> _WORK ORDER_
Provide the number of lines in the records that hold the string "assertValidRiskJournalRecord", without any other words.

> _PROVIDED DATA_

(** The capital a record is used with is the one its line gives: none for null, and field
    by field the amounts of the object otherwise. *)
Definition capitalGiven (v : Json) (capital : option CapitalSnapshot) : Prop :=
  match capital with
  | None => v = J_null
  | Some c => isPlainObject v = true
      /\ prop "accountEquity" v = J_string (cs_accountEquity c)
      /\ prop "availableCash" v = J_string (cs_availableCash c)
      /\ prop "usedMargin" v = J_string (cs_usedMargin c)
      /\ prop "availableMargin" v = J_string (cs_availableMargin c)
      /\ prop "unrealizedPnl" v = J_string (cs_unrealizedPnl c)
      /\ prop "realizedPnl" v = J_string (cs_realizedPnl c)
      /\ prop "grossExposure" v = J_string (cs_grossExposure c)
      /\ prop "netExposure" v = J_string (cs_netExposure c)
      /\ canonicalCapital c = true
  end.

Lemma capitalOf_given v : Forall (fun t => fst t = false) (capitalTests v) -> capitalGiven v (capitalOf v).
Proof.
  intros [->|(cfs & -> & H)]%capitalTests_spec; [done|]. unfold CAPITAL_FIELDS in H. rewrite !Forall_cons in H.
  destruct H as ((s1 & E1 & C1) & (s2 & E2 & C2) & (s3 & E3 & C3) & (s4 & E4 & C4) & (s5 & E5 & C5)
    & (s6 & E6 & C6) & (s7 & E7 & C7) & (s8 & E8 & C8) & _).
  unfold capitalGiven, capitalOf, canonicalCapital, prop.
  rewrite E1, E2, E3, E4, E5, E6, E7, E8. simpl. rewrite C1, C2, C3, C4, C5, C6, C7, C8. by split_and!.
Qed.

(** C16. Admission of a parsed journal line accepts exactly the values of the declared
    shape, and the record it is then used as has the parsed type, texts, symbol, trigger,
    order and sequence number, and the parsed capital, amount by amount. *)
Theorem risk_admission_exact v :
  (assertValidRiskJournalRecord v = None <-> RecordShape v)
  /\ (assertValidRiskJournalRecord v = None ->
      let r := riskRecordOf v in
      J_string (showEventType (ri_type (rj_input r))) = prop "type" v
      /\ J_string (ri_reason (rj_input r)) = prop "reason" v /\ J_string (ri_detail (rj_input r)) = prop "detail" v
      /\ orNull J_string (ri_symbol (rj_input r)) = prop "symbol" v
      /\ orNull (fun t => J_string (showTrigger t)) (ri_trigger (rj_input r)) = prop "trigger" v
      /\ orNull id (ri_order (rj_input r)) = prop "order" v
      /\ capitalGiven (prop "capital" v) (ri_capital (rj_input r))
      /\ exists n, prop "seq" v = J_number n /\ sv n = (2 ^ 1074 * Z.of_nat (rj_seq r))%Z).
Proof.
  split; [apply admission_shape|]. rewrite admission_shape.
  intros (fs & n & t & reason & detail & -> & Es & Hn & [k Hk] & Et & Er & Ed & Hs & Hc & Ht & Ho).
  apply capitalTests_spec, capitalOf_given in Hc.
  unfold riskRecordOf. cbn [prop rj_input rj_seq ri_type ri_reason ri_detail ri_symbol ri_trigger ri_order ri_capital].
  rewrite Et, Er, Ed, typeOf_show. split_and!; [done|done|done|..|exact Hc|].
  - by destruct Hs as [->|[s ->]].
  - destruct Ht as [->|[t' ->]]; [done|by rewrite triggerOf_show].
  - by destruct Ho as [->|[ofs ->]].
  - rewrite Es. eexists. split; [done|]. unfold natOf. rewrite Hk.
    rewrite (Z.mul_comm (2 ^ 1074)), Z.div_mul, Nat2Z.id by (by apply Z.pow_nonzero). apply Z.mul_comm.
Qed.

> _RESPONSE BELOW_
2